* [Task requirements] Return exactly the span of lines in the following data that opens with the line containing "Hypothesis Hnodup : NoDup ready." and closes with the line containing "(run_task k) <|". Include nothing else.

* [Extracted entries]
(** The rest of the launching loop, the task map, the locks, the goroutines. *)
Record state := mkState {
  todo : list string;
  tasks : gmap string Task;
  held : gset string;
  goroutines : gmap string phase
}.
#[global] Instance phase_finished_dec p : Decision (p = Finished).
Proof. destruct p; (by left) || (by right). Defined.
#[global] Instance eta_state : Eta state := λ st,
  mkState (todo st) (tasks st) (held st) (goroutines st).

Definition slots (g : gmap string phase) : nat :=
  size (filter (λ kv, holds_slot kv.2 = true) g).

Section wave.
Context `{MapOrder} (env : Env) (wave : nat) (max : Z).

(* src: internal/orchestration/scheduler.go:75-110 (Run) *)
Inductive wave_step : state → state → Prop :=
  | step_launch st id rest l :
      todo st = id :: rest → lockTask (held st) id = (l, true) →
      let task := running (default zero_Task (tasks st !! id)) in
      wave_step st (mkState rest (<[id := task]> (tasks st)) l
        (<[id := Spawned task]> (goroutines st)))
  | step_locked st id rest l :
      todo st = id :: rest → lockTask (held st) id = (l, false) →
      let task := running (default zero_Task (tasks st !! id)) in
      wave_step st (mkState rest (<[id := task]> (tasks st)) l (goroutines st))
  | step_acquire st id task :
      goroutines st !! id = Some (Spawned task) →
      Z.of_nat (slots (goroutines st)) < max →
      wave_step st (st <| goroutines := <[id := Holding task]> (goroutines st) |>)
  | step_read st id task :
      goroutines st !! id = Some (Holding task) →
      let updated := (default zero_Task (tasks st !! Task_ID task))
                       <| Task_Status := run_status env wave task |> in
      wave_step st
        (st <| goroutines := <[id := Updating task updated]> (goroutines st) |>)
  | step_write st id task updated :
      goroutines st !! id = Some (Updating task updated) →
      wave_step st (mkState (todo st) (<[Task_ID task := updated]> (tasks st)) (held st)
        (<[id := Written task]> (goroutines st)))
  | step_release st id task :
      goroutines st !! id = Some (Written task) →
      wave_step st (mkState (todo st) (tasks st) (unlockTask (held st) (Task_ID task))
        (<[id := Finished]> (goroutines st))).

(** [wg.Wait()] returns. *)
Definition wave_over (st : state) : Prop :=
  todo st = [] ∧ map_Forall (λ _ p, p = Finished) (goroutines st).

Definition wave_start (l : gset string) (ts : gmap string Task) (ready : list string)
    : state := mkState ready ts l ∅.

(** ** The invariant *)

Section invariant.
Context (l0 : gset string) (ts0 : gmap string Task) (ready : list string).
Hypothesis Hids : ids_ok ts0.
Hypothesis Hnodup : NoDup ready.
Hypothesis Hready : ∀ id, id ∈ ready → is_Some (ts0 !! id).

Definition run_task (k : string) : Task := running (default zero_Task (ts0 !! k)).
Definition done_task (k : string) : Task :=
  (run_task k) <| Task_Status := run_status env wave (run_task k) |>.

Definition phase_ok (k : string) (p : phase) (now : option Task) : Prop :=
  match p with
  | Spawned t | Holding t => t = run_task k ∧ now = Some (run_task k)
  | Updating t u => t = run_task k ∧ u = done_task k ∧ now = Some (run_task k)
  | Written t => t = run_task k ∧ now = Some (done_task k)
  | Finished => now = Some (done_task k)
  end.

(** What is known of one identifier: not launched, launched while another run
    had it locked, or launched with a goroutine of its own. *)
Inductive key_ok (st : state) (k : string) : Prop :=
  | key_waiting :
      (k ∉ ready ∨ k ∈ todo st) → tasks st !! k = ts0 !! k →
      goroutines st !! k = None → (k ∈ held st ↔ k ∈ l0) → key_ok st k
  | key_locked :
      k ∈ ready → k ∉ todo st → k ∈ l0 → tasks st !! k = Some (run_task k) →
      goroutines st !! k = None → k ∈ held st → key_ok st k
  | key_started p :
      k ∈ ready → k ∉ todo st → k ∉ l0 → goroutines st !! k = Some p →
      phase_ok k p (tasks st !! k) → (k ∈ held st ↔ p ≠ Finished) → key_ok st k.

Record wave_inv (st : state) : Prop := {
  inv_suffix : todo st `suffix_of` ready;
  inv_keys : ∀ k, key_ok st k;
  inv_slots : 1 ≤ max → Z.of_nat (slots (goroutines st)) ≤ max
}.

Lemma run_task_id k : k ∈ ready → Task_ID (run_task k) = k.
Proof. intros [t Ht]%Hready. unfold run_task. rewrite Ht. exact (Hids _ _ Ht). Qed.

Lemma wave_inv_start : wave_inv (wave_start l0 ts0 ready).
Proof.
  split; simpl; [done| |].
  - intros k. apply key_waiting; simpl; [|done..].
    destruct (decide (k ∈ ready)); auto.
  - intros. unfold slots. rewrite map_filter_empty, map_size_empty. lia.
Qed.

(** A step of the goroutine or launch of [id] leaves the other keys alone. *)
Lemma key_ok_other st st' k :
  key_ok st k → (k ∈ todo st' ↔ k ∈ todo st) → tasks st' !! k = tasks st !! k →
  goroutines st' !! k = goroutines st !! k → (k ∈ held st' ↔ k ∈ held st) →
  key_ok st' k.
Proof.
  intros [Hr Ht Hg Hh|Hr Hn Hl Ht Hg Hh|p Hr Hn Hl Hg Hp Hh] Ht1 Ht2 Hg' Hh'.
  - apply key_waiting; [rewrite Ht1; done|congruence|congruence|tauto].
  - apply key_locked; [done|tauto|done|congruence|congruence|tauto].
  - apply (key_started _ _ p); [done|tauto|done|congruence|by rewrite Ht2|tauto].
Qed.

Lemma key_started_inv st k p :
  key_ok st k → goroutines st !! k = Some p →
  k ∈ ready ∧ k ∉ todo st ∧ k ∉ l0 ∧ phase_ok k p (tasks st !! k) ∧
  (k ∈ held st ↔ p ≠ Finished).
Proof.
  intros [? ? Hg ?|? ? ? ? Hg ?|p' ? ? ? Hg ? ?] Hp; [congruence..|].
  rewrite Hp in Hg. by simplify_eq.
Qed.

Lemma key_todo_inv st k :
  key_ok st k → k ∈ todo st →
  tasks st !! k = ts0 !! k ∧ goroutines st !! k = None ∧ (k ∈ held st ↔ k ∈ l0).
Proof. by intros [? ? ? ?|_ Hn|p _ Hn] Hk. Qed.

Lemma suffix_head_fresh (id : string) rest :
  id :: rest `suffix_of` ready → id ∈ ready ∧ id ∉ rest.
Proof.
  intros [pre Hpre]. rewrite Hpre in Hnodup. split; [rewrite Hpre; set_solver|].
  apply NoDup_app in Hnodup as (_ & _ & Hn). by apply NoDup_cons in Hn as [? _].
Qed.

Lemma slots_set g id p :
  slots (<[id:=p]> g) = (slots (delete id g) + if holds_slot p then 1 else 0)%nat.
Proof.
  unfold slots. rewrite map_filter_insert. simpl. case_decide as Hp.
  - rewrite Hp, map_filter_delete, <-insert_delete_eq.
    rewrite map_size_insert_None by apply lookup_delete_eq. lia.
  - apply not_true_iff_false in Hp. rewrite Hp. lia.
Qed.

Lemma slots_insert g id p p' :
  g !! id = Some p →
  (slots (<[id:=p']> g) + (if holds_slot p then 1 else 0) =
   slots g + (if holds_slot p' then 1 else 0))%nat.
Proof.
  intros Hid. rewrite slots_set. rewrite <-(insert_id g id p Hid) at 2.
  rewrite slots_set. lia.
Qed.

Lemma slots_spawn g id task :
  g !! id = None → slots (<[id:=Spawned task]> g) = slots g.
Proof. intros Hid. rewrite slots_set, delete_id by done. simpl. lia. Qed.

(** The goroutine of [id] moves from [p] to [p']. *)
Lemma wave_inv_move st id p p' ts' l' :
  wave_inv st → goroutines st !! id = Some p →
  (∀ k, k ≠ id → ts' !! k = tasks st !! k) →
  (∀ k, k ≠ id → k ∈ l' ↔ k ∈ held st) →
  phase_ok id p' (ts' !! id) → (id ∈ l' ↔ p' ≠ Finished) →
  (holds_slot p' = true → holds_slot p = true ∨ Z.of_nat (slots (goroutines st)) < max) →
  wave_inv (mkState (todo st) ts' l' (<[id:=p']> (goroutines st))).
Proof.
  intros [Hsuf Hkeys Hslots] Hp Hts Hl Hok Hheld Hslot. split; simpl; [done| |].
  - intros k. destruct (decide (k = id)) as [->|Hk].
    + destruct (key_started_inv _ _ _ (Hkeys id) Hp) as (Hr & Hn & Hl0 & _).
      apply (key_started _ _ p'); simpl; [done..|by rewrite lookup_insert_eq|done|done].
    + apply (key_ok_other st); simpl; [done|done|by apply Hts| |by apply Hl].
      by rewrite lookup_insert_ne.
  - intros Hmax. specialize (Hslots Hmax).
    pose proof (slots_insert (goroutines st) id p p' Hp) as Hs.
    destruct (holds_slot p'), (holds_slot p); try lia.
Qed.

* [Answer box]
Hypothesis Hnodup : NoDup ready.
Hypothesis Hready : ∀ id, id ∈ ready → is_Some (ts0 !! id).

Definition run_task (k : string) : Task := running (default zero_Task (ts0 !! k)).
Definition done_task (k : string) : Task :=
  (run_task k) <| Task_Status := run_status env wave (run_task k) |>.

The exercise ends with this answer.